Stored data entries
════════════════

(** C38. A comment is created once.  However requests interleave - creations, edits,
    deletions, decisions - from a sound store: every idempotency key has at most one
    comment, replies are of top-level comments that exist, and every comment has one
    moderation entry; and creations answered under one key have answered the same
    comment. *)
Theorem comment_once (ops : gmap positive CommentOp) w0 w ps :
  comment_inv w0 -> pool_reach (w0, serve_comment <$> ops) (w, ps) ->
  comment_inv w
  /\ forall t t' txt txt' user user' cf cf' ctx ctx' p p' k c c', truthy k = true ->
      ops !! t = Some (Create txt user cf ctx p (Some k)) -> ps !! t = Some (Ret (Some c)) ->
      ops !! t' = Some (Create txt' user' cf' ctx' p' (Some k)) -> ps !! t' = Some (Ret (Some c')) ->
      co_id c' = co_id c /\ is_Some (cm_rows w !! co_id c).
Proof.
  intros HI Hreach. destruct (tame_pool comment_inv comment_guar (replied ops) w0 (serve_comment <$> ops) w ps HI) as [HIw Hps]; [|exact Hreach|].
  { intros t p. rewrite lookup_fmap_Some. intros (o & <- & Ho). by apply serve_replied. }
  split; [exact HIw|]. intros t t' txt txt' user user' cf cf' ctx ctx' p p' k c c' Hk Ho Ht Ho' Ht'.
  destruct (Hps _ _ Ht _ _ _ _ _ _ Ho) as (d & Hd & Hdk). destruct (Hps _ _ Ht' _ _ _ _ _ _ Ho') as (d' & Hd' & Hdk').
  split; [|by eexists]. symmetry. eapply (ci_key _ HIw); [exact Hd|exact Hd'|by apply Hdk|by apply Hdk'].
Qed.
End safety.

(** ** Pages *)

(** A page shows comments of its confession, while that is not deleted, which a moderator
    has approved; of a deleted parent only when asked for; and not more than its limit. *)
Theorem page_approved sql_date sql_int in_order (confessionId : string) (q : GetCommentsQueryDto) (w w' : CommentDB) (pg : CommentPage) :
  (forall byId asc l c, c ∈ in_order byId asc l -> c ∈ l) ->
  run (findByConfessionId sql_date sql_int in_order confessionId q) w = (Ok pg, w') ->
  w' = w /\ (length (pg_data pg) <= cq_limit q)%nat
  /\ forall s, s ∈ pg_data pg -> let c := sh_comment s in
       (exists cf, cm_confessions w !! co_confession c = Some cf /\ cc_isDeleted cf = false) /\ co_confession c = confessionId
       /\ (exists m, m ∈ cm_moderation w /\ mo_comment m = co_id c /\ mo_status m = C_APPROVED)
       /\ (cq_orphans q = false -> parent_lives w c = true).
Proof.
  intros Hord. unfold findByConfessionId. rewrite run_bind, run_reads, run_bind, run_of_option.
  destruct (page_where sql_date sql_int confessionId q w) as [[P skip]|] eqn:HP; [|done]. cbn [run].
  set (rows := in_order _ _ _). set (l := map _ _). intros [= <- <-]. split; [done|]. cbn [pg_data].
  assert (forall s, s ∈ l -> P (sh_comment s) = true) as Hl.
  { intros s (c & -> & Hc)%list_elem_of_fmap. cbn. apply elem_of_firstn, elem_of_skipn, Hord, list_elem_of_filter in Hc.
    by destruct Hc as [Hc%Is_true_true _]. }
  assert (forall s, s ∈ (if (cq_limit q <? length l)%nat then firstn (cq_limit q) l else l) -> P (sh_comment s) = true) as Hl'.
  { intros s Hs. apply Hl. destruct (_ <? _)%nat; [|done]. by apply elem_of_firstn in Hs. }
  split.
  - destruct (Nat.ltb_spec (cq_limit q) (length l)); [rewrite length_firstn; lia|lia].
  - intros s Hs%Hl'. cbv zeta. unfold page_where in HP. destruct (match decodeCursor _ with Some _ => _ | None => _ end) as [pos|]; [|done].
    injection HP as <- _. apply andb_true_iff in Hs as [[[[H1 H2]%andb_true_iff _]%andb_true_iff H3]%andb_true_iff _].
    unfold of_confession in H1. apply andb_true_iff in H1 as [H1%str_eqb_eq H4]. rewrite H1. split_and!; [|done| |].
    + destruct (cm_confessions w !! confessionId) as [cf|]; [|done]. exists cf. split; [done|]. by apply negb_true_iff in H4.
    + apply existsb_exists in H2 as (m & Hm & [Hi%Z.eqb_eq Hst%bool_decide_eq_true]%andb_true_iff). exists m. split; [by apply list_elem_of_In|done].
    + intros Ho. by rewrite Ho in H3.
Qed.

(** ** Examples *)

Definition ex_uuid (n : nat) : string := "e" +:+ pretty (N.of_nat n).
Definition ex_comments : CommentDB := {|
  cm_clock := 1000; cm_confessions := {[ "c" := {| cc_isDeleted := false; cc_mail := Some "m@x" |} ]}; cm_rows := ∅; cm_seq := 0;
  cm_moderation := []; cm_outbox := []; cm_uuids := 0; cm_analytics := []; cm_trending := []; cm_stats := []; cm_audit := [] |}.
Lemma ex_comments_inv : comment_inv ex_comments.
Proof.
  assert (forall i, cm_rows ex_comments !! i = None) as He by exact (fun i => lookup_empty i).
  split; try (intros; rewrite He in *; discriminate). by split.
Qed.
(** Two creations under one key, one after the other. *)
Definition ex_creations : gmap positive CommentOp :=
  {[ 1%positive := Create "hi @bob" "ann" "c" "x" None (Some "k"); 2%positive := Create "hi @bob" "ann" "c" "x" None (Some "k") ]}.
Definition ex_created : CommentDB * gmap positive (action (option Comment)) :=
  run_schedule (replicate 6 1%positive ++ replicate 6 2%positive) (ex_comments, serve_comment ex_uuid <$> ex_creations).
Definition ex_comment : Comment := new_comment 1 "hi @bob" "ann" "c" "x" None ["bob"] (Some "k") 1000.
Lemma comment_once_witness :
  comment_inv ex_created.1 /\ co_id ex_comment = co_id ex_comment /\ is_Some (cm_rows ex_created.1 !! 1).
Proof.
  pose proof (comment_once ex_uuid ex_creations ex_comments ex_created.1 ex_created.2 ex_comments_inv) as H.
  rewrite <- surjective_pairing in H. destruct (H (run_schedule_reach _ _)) as [HI Hsame]. split; [exact HI|].
  apply (Hsame 1%positive 2%positive "hi @bob" "hi @bob" "ann" "ann" "c" "c" "x" "x" None None "k" ex_comment ex_comment).
  - reflexivity.
  - reflexivity.
  - vm_compute. reflexivity.
  - reflexivity.
  - vm_compute. reflexivity.
Defined.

════════════════

Try it:
Write out the data above again, word for word.

Solution:
(** C38. A comment is created once.  However requests interleave - creations, edits,
    deletions, decisions - from a sound store: every idempotency key has at most one
    comment, replies are of top-level comments that exist, and every comment has one
    moderation entry; and creations answered under one key have answered the same
    comment. *)
Theorem comment_once (ops : gmap positive CommentOp) w0 w ps :
  comment_inv w0 -> pool_reach (w0, serve_comment <$> ops) (w, ps) ->
  comment_inv w
  /\ forall t t' txt txt' user user' cf cf' ctx ctx' p p' k c c', truthy k = true ->
      ops !! t = Some (Create txt user cf ctx p (Some k)) -> ps !! t = Some (Ret (Some c)) ->
      ops !! t' = Some (Create txt' user' cf' ctx' p' (Some k)) -> ps !! t' = Some (Ret (Some c')) ->
      co_id c' = co_id c /\ is_Some (cm_rows w !! co_id c).
Proof.
  intros HI Hreach. destruct (tame_pool comment_inv comment_guar (replied ops) w0 (serve_comment <$> ops) w ps HI) as [HIw Hps]; [|exact Hreach|].
  { intros t p. rewrite lookup_fmap_Some. intros (o & <- & Ho). by apply serve_replied. }
  split; [exact HIw|]. intros t t' txt txt' user user' cf cf' ctx ctx' p p' k c c' Hk Ho Ht Ho' Ht'.
  destruct (Hps _ _ Ht _ _ _ _ _ _ Ho) as (d & Hd & Hdk). destruct (Hps _ _ Ht' _ _ _ _ _ _ Ho') as (d' & Hd' & Hdk').
  split; [|by eexists]. symmetry. eapply (ci_key _ HIw); [exact Hd|exact Hd'|by apply Hdk|by apply Hdk'].
Qed.
End safety.

(** ** Pages *)

(** A page shows comments of its confession, while that is not deleted, which a moderator
    has approved; of a deleted parent only when asked for; and not more than its limit. *)
Theorem page_approved sql_date sql_int in_order (confessionId : string) (q : GetCommentsQueryDto) (w w' : CommentDB) (pg : CommentPage) :
  (forall byId asc l c, c ∈ in_order byId asc l -> c ∈ l) ->
  run (findByConfessionId sql_date sql_int in_order confessionId q) w = (Ok pg, w') ->
  w' = w /\ (length (pg_data pg) <= cq_limit q)%nat
  /\ forall s, s ∈ pg_data pg -> let c := sh_comment s in
       (exists cf, cm_confessions w !! co_confession c = Some cf /\ cc_isDeleted cf = false) /\ co_confession c = confessionId
       /\ (exists m, m ∈ cm_moderation w /\ mo_comment m = co_id c /\ mo_status m = C_APPROVED)
       /\ (cq_orphans q = false -> parent_lives w c = true).
Proof.
  intros Hord. unfold findByConfessionId. rewrite run_bind, run_reads, run_bind, run_of_option.
  destruct (page_where sql_date sql_int confessionId q w) as [[P skip]|] eqn:HP; [|done]. cbn [run].
  set (rows := in_order _ _ _). set (l := map _ _). intros [= <- <-]. split; [done|]. cbn [pg_data].
  assert (forall s, s ∈ l -> P (sh_comment s) = true) as Hl.
  { intros s (c & -> & Hc)%list_elem_of_fmap. cbn. apply elem_of_firstn, elem_of_skipn, Hord, list_elem_of_filter in Hc.
    by destruct Hc as [Hc%Is_true_true _]. }
  assert (forall s, s ∈ (if (cq_limit q <? length l)%nat then firstn (cq_limit q) l else l) -> P (sh_comment s) = true) as Hl'.
  { intros s Hs. apply Hl. destruct (_ <? _)%nat; [|done]. by apply elem_of_firstn in Hs. }
  split.
  - destruct (Nat.ltb_spec (cq_limit q) (length l)); [rewrite length_firstn; lia|lia].
  - intros s Hs%Hl'. cbv zeta. unfold page_where in HP. destruct (match decodeCursor _ with Some _ => _ | None => _ end) as [pos|]; [|done].
    injection HP as <- _. apply andb_true_iff in Hs as [[[[H1 H2]%andb_true_iff _]%andb_true_iff H3]%andb_true_iff _].
    unfold of_confession in H1. apply andb_true_iff in H1 as [H1%str_eqb_eq H4]. rewrite H1. split_and!; [|done| |].
    + destruct (cm_confessions w !! confessionId) as [cf|]; [|done]. exists cf. split; [done|]. by apply negb_true_iff in H4.
    + apply existsb_exists in H2 as (m & Hm & [Hi%Z.eqb_eq Hst%bool_decide_eq_true]%andb_true_iff). exists m. split; [by apply list_elem_of_In|done].
    + intros Ho. by rewrite Ho in H3.
Qed.

(** ** Examples *)

Definition ex_uuid (n : nat) : string := "e" +:+ pretty (N.of_nat n).
Definition ex_comments : CommentDB := {|
  cm_clock := 1000; cm_confessions := {[ "c" := {| cc_isDeleted := false; cc_mail := Some "m@x" |} ]}; cm_rows := ∅; cm_seq := 0;
  cm_moderation := []; cm_outbox := []; cm_uuids := 0; cm_analytics := []; cm_trending := []; cm_stats := []; cm_audit := [] |}.
Lemma ex_comments_inv : comment_inv ex_comments.
Proof.
  assert (forall i, cm_rows ex_comments !! i = None) as He by exact (fun i => lookup_empty i).
  split; try (intros; rewrite He in *; discriminate). by split.
Qed.
(** Two creations under one key, one after the other. *)
Definition ex_creations : gmap positive CommentOp :=
  {[ 1%positive := Create "hi @bob" "ann" "c" "x" None (Some "k"); 2%positive := Create "hi @bob" "ann" "c" "x" None (Some "k") ]}.
Definition ex_created : CommentDB * gmap positive (action (option Comment)) :=
  run_schedule (replicate 6 1%positive ++ replicate 6 2%positive) (ex_comments, serve_comment ex_uuid <$> ex_creations).
Definition ex_comment : Comment := new_comment 1 "hi @bob" "ann" "c" "x" None ["bob"] (Some "k") 1000.
Lemma comment_once_witness :
  comment_inv ex_created.1 /\ co_id ex_comment = co_id ex_comment /\ is_Some (cm_rows ex_created.1 !! 1).
Proof.
  pose proof (comment_once ex_uuid ex_creations ex_comments ex_created.1 ex_created.2 ex_comments_inv) as H.
  rewrite <- surjective_pairing in H. destruct (H (run_schedule_reach _ _)) as [HI Hsame]. split; [exact HI|].
  apply (Hsame 1%positive 2%positive "hi @bob" "hi @bob" "ann" "ann" "c" "c" "x" "x" None None "k" ex_comment ex_comment).
  - reflexivity.
  - reflexivity.
  - vm_compute. reflexivity.
  - reflexivity.
  - vm_compute. reflexivity.
Defined.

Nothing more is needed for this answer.